# WORK ITEM:
Since only part of the records is wanted, repeat exactly the lines from the one containing "ClpEffects.v" through the last line, both included.

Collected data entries

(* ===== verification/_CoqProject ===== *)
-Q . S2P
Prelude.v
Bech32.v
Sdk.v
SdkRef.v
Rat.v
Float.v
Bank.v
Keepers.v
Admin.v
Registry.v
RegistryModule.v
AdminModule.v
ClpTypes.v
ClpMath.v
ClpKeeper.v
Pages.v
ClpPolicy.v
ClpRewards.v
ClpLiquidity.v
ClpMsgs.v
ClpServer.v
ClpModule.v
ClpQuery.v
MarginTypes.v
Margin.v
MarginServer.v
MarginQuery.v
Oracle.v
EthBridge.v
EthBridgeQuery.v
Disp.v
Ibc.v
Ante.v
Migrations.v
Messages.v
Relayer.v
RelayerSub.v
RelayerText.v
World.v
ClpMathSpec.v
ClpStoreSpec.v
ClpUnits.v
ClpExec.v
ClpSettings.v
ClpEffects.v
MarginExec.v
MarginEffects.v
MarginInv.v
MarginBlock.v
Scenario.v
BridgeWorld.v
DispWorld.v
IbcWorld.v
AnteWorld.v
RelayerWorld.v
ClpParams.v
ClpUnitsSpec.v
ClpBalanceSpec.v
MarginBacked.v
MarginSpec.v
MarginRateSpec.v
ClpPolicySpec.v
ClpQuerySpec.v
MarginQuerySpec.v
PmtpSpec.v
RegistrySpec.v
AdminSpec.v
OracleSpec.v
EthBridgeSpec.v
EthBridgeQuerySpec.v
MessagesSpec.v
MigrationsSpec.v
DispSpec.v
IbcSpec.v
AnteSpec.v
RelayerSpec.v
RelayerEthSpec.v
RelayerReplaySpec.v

# SOLVED PROBLEM:
ClpEffects.v
MarginExec.v
MarginEffects.v
MarginInv.v
MarginBlock.v
Scenario.v
BridgeWorld.v
DispWorld.v
IbcWorld.v
AnteWorld.v
RelayerWorld.v
ClpParams.v
ClpUnitsSpec.v
ClpBalanceSpec.v
MarginBacked.v
MarginSpec.v
MarginRateSpec.v
ClpPolicySpec.v
ClpQuerySpec.v
MarginQuerySpec.v
PmtpSpec.v
RegistrySpec.v
AdminSpec.v
OracleSpec.v
EthBridgeSpec.v
EthBridgeQuerySpec.v
MessagesSpec.v
MigrationsSpec.v
DispSpec.v
IbcSpec.v
AnteSpec.v
RelayerSpec.v
RelayerEthSpec.v
RelayerReplaySpec.v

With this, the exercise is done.